Lemma Poll_loop_ok evs : forall w, ok w -> lck (the_poller w) = false ->
  Forall (fun ev => is_Some (slots (the_poller w) !! ev.2)) evs ->
  exists w', Poll_loop exec w evs = Ret w' /\ ok w' /\ keeps (the_poller w) (the_poller w').
Proof.
  induction evs as [| [mask i] evs IH]; intros w Hok Hl Hev; [by exists w |].
  apply list.Forall_cons in Hev as [[s Hi] Hev]; cbn in Hi.
  pose proof (prog_poller w Hok) as Hp; destruct (ok_waker _ Hp) as (wk & Hwk & _).
  cbn [Poll_loop]; rewrite Hi, Hwk.
  assert (exists w', (if decide (Fd s = Fd wk) then dispatch exec w
      else w0 ← fire exec w i mask ReadEvent; fire exec w0 i mask WriteEvent) = Ret w' /\ ok w' /\
      keeps (the_poller w) (the_poller w')) as (w1 & E & Hok1 & Hk1).
  { case_decide as Hfd; [by apply dispatch_ok |].
    assert (i <> waker (the_poller w)) as Hiw by congruence.
    destruct (fire_ok w i s mask ReadEvent Hok Hl Hi Hiw) as (w1 & -> & Hok1 & Hk1); res_step.
    destruct (keeps_slot _ _ i Hk1 (mk_is_Some _ _ Hi)) as [s1 Hi1].
    destruct (fire_ok w1 i s1 mask WriteEvent Hok1) as (w2 & E2 & Hok2 & Hk2); try done.
    - rewrite (keeps_lck _ _ Hk1); done.
    - by rewrite (keeps_waker _ _ Hk1).
    - exists w2; split_and!; [done | done | by eapply keeps_trans]. }
  rewrite E; res_step; destruct (IH w1 Hok1) as (w2 & E2 & Hok2 & Hk2).
  - by rewrite (keeps_lck _ _ Hk1).
  - eapply list.Forall_impl; [exact Hev |]; intros ev; by apply keeps_slot.
  - exists w2; split_and!; [done | done | by eapply keeps_trans].
Qed.

Lemma Poll_ok w t : ok w -> lck (the_poller w) = false ->
  exists w' n err, Poll exec w t = Ret (w', (n, err)) /\ ok w' /\ keeps (the_poller w) (the_poller w').
Proof.
  intros Hok Hl; unfold Poll; rewrite (ok_open _ (prog_poller w Hok)); destruct (epoll_wait _ _ _) as [k r] eqn:Ew; set (w1 := with_poller w _).
  assert (the_poller w1 = set_kernel (the_poller w) k) as Hw1 by apply the_with.
  assert (ok w1) as Hok1 by (apply ok_ext;
    [done .. | exact (wait_interest _ _ _ _ _ Ew) | exact (wait_refused _ _ _ _ _ Ew) | done | by left]).
  assert (keeps (the_poller w) (the_poller w1)) as Hk1
    by (rewrite Hw1; split; try done; cbn; by rewrite (wait_refused _ _ _ _ _ Ew)).
  destruct r as [evs | e]; [| by exists w1, (-1), (Some e)].
  case_decide; [by exists w1, 0, (Some ErrTimeout) |].
  destruct (Poll_loop_ok evs w1 Hok1) as (w2 & -> & Hok2 & Hk2).
  - by rewrite Hw1.
  - destruct (wait_registered _ 128 _ _ _ ltac:(done) Ew) as [_ Hev]; eapply list.Forall_impl; [exact Hev |].
    intros ev (fd & m & Hm); rewrite Hw1; cbn.
    destruct (ok_known _ (prog_poller w Hok) _ _ _ Hm) as (s & Hs & _); by rewrite Hs.
  - res_step; exists w2, (zlen evs), None; split_and!; [done | done | by eapply keeps_trans].
Qed.
End polling.

(** * A new poller *)

(** The slots of the objects that use the poller, after the waker's. *)
Section new_poller.
Context {K H : Type} `{Epoll K}.
Implicit Types (p : poller K H) (s : Slot H).

Definition idle_slot (fd : Z) : Slot H := mkSlot fd 0 None None.

Definition with_slots (p : poller K H) (fds : list Z) : poller K H :=
  mkPoller (kernel p) (slots p ++ (idle_slot <$> fds)) (waker p) (wakeups p) (posts p) (lck p) (pending p)
    (closed p).

Lemma boot_slots p fds wk i s : slots p = [wk] -> slots (with_slots p fds) !! i = Some s ->
  (i = 0%nat /\ s = wk) \/ (i <> 0%nat /\ Events s = 0 /\ fds !! (i - 1)%nat = Some (Fd s)).
Proof.
  intros Hp; cbn [slots with_slots]; rewrite Hp; destruct i as [| i]; [intros [= <-]; by left |].
  cbn [app]; rewrite lookup_cons_ne_0 by done; cbn [pred].
  rewrite list_lookup_fmap; intros (z & Hz & ->)%fmap_Some; right; split_and!; [done | done |]; cbn.
  by rewrite Nat.sub_0_r.
Qed.

Lemma NewPoller_ok (k : K) fd : interest k = ∅ ->
  exists r, NewPoller (H := H) k fd = Ret r /\
    forall p, r = inl p -> exists k', p = mkPoller k' [mkSlot fd 1 None None] 0%nat 0 [] false 0 false /\
      interest k' = {[fd := (1, 0%nat)]}.
Proof.
  intros Hk; unfold NewPoller, SetRead, setRW; cbn [slots lookup list_lookup]; change (has_flag _ _) with false.
  rewrite decide_True by done; unfold add, control; cbn [closed set_slot add_pending kernel Fd].
  change (Z.lor _ _) with 1; destruct (epoll_ctl k (CtlAdd fd 1 0%nat)) as [k' err] eqn:E; res_step.
  destruct err as [e |]; eexists; (split; [reflexivity |]); intros p [= <-].
  exists k'; split; [done |]; by rewrite (ctl_ok _ _ _ E), Hk.
Qed.

Lemma boot_poller_ok k' fd fds : interest k' = {[fd := (1, 0%nat)]} -> NoDup (fd :: fds) ->
  poller_ok (with_slots (mkPoller k' [mkSlot fd 1 None None] 0%nat 0 [] false 0 false) fds).
Proof.
  intros Hk Hnd; set (p := mkPoller _ _ _ _ _ _ _ _).
  pose proof (fun i s => boot_slots p fds _ i s eq_refl) as Hs; apply list.NoDup_cons in Hnd as [Hfd Hnd].
  split.
  - done.
  - apply Forall_lookup; intros i s Hi; destruct (Hs i s Hi) as [(-> & ->) | (_ & -> & _)]; unfold valid_mask; cbn; lia.
  - cbn; rewrite <-list_fmap_compose; cbn; rewrite (list_fmap_ext _ id) by done; rewrite list_fmap_id.
    by constructor.
  - by eexists.
  - intros _ i s Hi; cbn; rewrite Hk; destruct (Hs i s Hi) as [(-> & ->) | (_ & He & Hf)].
    + by simplify_map_eq.
    + rewrite He; cbn; apply lookup_singleton_ne; intros ->; apply Hfd; by eapply list_elem_of_lookup_2.
  - intros fd' m i; cbn; rewrite Hk; intros [<- [= <- <-]]%lookup_singleton_Some; by eexists.
Qed.
End new_poller.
■ ■ ■ ■ ■ ■ ■
## Work required
Word for word, restate the lines of the data above that fall between the line holding "Forall (fun ev" and the line holding "keeps (the_poller w) (the_poller w'))", inclusive, and no other lines.

## Solution to the problem
  Forall (fun ev => is_Some (slots (the_poller w) !! ev.2)) evs ->
  exists w', Poll_loop exec w evs = Ret w' /\ ok w' /\ keeps (the_poller w) (the_poller w').
Proof.
  induction evs as [| [mask i] evs IH]; intros w Hok Hl Hev; [by exists w |].
  apply list.Forall_cons in Hev as [[s Hi] Hev]; cbn in Hi.
  pose proof (prog_poller w Hok) as Hp; destruct (ok_waker _ Hp) as (wk & Hwk & _).
  cbn [Poll_loop]; rewrite Hi, Hwk.
  assert (exists w', (if decide (Fd s = Fd wk) then dispatch exec w
      else w0 ← fire exec w i mask ReadEvent; fire exec w0 i mask WriteEvent) = Ret w' /\ ok w' /\
      keeps (the_poller w) (the_poller w')) as (w1 & E & Hok1 & Hk1).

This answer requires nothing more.